Task requirements -> Reproduce the listing below exactly, from its first line down to and including the line with "set (b := PyStr.lstrip_with".

Supplied records ->
=== Section Start ===
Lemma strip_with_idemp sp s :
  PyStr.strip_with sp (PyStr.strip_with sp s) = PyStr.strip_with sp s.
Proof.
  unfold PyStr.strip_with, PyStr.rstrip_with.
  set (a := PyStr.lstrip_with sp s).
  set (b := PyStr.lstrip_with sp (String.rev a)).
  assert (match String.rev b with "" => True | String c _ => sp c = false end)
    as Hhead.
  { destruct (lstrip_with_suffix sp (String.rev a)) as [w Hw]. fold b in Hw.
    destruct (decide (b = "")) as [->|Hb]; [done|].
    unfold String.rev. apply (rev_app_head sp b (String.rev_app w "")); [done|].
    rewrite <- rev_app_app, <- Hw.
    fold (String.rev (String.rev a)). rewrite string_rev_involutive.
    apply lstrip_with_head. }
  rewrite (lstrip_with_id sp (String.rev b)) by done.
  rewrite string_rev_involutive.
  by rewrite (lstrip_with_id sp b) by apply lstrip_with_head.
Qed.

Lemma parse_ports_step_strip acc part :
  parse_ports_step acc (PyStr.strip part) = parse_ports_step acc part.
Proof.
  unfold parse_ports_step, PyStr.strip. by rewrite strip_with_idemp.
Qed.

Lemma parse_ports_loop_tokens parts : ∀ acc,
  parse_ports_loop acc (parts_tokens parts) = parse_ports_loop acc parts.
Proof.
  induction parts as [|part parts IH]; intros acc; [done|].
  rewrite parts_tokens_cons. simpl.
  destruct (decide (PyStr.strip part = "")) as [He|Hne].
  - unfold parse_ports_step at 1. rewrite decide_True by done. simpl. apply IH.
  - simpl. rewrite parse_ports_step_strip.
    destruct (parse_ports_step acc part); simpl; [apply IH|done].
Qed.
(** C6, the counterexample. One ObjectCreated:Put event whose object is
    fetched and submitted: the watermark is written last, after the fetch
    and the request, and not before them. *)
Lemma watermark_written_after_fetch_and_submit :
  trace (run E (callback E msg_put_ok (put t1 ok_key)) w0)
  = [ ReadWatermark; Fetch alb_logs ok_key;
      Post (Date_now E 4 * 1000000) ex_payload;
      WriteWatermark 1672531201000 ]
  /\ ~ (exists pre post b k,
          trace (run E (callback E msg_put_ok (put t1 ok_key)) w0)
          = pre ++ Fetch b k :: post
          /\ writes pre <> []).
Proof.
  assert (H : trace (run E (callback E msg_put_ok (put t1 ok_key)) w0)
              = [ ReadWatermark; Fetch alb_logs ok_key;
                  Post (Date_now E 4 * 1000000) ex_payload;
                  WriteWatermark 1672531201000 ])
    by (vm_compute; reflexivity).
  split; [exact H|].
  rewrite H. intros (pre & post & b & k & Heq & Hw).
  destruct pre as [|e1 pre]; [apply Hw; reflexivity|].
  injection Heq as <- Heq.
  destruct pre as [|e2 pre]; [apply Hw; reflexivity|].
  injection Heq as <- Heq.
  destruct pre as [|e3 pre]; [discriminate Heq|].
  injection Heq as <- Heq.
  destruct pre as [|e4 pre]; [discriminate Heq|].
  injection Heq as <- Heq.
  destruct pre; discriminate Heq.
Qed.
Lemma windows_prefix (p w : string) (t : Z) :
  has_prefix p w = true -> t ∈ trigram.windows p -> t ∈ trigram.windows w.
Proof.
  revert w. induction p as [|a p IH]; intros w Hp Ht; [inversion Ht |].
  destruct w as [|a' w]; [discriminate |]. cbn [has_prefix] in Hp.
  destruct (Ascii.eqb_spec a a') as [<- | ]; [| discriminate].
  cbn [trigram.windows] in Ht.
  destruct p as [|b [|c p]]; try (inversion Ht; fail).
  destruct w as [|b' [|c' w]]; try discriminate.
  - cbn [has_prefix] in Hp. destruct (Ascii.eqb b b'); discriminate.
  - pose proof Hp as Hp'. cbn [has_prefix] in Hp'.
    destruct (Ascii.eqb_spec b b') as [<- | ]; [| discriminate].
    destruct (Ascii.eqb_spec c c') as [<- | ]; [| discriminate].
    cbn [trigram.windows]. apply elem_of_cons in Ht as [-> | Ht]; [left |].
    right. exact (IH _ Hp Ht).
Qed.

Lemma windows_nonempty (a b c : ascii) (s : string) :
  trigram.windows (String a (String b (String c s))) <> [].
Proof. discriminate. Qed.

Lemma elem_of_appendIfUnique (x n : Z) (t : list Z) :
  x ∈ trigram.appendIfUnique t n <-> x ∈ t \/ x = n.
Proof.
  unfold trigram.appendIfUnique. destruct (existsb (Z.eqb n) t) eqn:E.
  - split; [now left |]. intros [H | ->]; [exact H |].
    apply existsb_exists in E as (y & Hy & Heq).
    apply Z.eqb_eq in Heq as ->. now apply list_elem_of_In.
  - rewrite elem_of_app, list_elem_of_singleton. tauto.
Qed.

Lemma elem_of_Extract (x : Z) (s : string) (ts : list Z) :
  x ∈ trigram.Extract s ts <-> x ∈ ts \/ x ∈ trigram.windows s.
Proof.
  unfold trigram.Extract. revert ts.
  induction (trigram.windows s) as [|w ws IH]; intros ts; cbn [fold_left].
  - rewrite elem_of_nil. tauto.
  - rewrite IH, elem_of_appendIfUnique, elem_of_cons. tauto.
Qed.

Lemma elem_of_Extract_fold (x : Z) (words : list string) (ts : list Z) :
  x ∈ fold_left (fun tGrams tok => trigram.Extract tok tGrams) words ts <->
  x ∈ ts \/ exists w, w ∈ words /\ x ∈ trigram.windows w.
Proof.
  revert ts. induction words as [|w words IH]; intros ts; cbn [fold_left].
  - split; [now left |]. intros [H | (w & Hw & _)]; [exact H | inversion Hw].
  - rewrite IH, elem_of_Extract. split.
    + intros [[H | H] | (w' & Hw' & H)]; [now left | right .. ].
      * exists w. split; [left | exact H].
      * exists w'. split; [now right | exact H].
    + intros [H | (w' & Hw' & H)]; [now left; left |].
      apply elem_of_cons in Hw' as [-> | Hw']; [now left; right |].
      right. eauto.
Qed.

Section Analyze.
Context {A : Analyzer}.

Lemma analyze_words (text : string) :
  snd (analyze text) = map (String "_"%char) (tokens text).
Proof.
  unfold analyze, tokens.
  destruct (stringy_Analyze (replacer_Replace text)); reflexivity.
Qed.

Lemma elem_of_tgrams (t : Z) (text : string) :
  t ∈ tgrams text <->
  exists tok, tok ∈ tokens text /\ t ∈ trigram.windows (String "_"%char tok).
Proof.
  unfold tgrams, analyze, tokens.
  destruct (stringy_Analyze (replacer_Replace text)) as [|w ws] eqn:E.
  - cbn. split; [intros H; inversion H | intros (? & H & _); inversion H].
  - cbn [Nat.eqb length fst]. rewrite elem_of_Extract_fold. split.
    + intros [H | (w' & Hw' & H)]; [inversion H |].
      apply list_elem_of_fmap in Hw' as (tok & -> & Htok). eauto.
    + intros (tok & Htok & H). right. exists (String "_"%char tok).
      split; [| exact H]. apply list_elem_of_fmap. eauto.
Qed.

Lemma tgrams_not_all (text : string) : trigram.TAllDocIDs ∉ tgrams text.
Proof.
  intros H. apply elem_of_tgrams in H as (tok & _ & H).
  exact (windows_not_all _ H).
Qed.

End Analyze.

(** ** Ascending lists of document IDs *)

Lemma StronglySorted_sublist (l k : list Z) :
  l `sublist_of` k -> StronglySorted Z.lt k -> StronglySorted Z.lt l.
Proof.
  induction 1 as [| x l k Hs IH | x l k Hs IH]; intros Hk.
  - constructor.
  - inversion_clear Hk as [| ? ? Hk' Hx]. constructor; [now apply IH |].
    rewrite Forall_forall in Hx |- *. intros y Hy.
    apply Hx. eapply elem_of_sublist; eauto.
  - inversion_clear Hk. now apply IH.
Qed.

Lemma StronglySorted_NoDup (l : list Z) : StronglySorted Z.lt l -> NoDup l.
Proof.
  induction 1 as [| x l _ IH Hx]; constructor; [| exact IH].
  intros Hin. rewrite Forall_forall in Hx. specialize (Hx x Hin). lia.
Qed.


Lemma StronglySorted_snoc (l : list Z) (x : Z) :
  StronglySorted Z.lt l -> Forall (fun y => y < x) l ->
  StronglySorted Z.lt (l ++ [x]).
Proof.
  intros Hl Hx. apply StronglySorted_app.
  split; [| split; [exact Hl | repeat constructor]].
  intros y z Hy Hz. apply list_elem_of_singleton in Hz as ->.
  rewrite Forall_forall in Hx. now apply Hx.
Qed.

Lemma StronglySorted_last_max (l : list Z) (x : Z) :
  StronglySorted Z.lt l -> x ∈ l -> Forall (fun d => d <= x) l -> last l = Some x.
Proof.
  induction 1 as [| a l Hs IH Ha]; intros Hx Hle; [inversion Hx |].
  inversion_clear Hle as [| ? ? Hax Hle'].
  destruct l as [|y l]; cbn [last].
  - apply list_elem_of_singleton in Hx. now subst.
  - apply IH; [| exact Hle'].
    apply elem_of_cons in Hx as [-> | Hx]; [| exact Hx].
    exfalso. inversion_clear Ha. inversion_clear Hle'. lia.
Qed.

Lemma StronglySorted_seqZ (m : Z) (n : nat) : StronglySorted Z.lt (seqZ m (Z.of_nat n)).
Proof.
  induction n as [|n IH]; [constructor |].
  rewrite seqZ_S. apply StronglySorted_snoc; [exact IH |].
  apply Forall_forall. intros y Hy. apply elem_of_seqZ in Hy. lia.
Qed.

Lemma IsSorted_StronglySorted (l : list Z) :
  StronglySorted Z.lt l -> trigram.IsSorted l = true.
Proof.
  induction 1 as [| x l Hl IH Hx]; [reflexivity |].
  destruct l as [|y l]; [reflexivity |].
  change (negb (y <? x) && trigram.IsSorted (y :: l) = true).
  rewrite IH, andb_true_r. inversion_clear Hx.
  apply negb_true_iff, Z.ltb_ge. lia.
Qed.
=== Section End ===
The completed task ->
Lemma strip_with_idemp sp s :
  PyStr.strip_with sp (PyStr.strip_with sp s) = PyStr.strip_with sp s.
Proof.
  unfold PyStr.strip_with, PyStr.rstrip_with.
  set (a := PyStr.lstrip_with sp s).
  set (b := PyStr.lstrip_with sp (String.rev a)).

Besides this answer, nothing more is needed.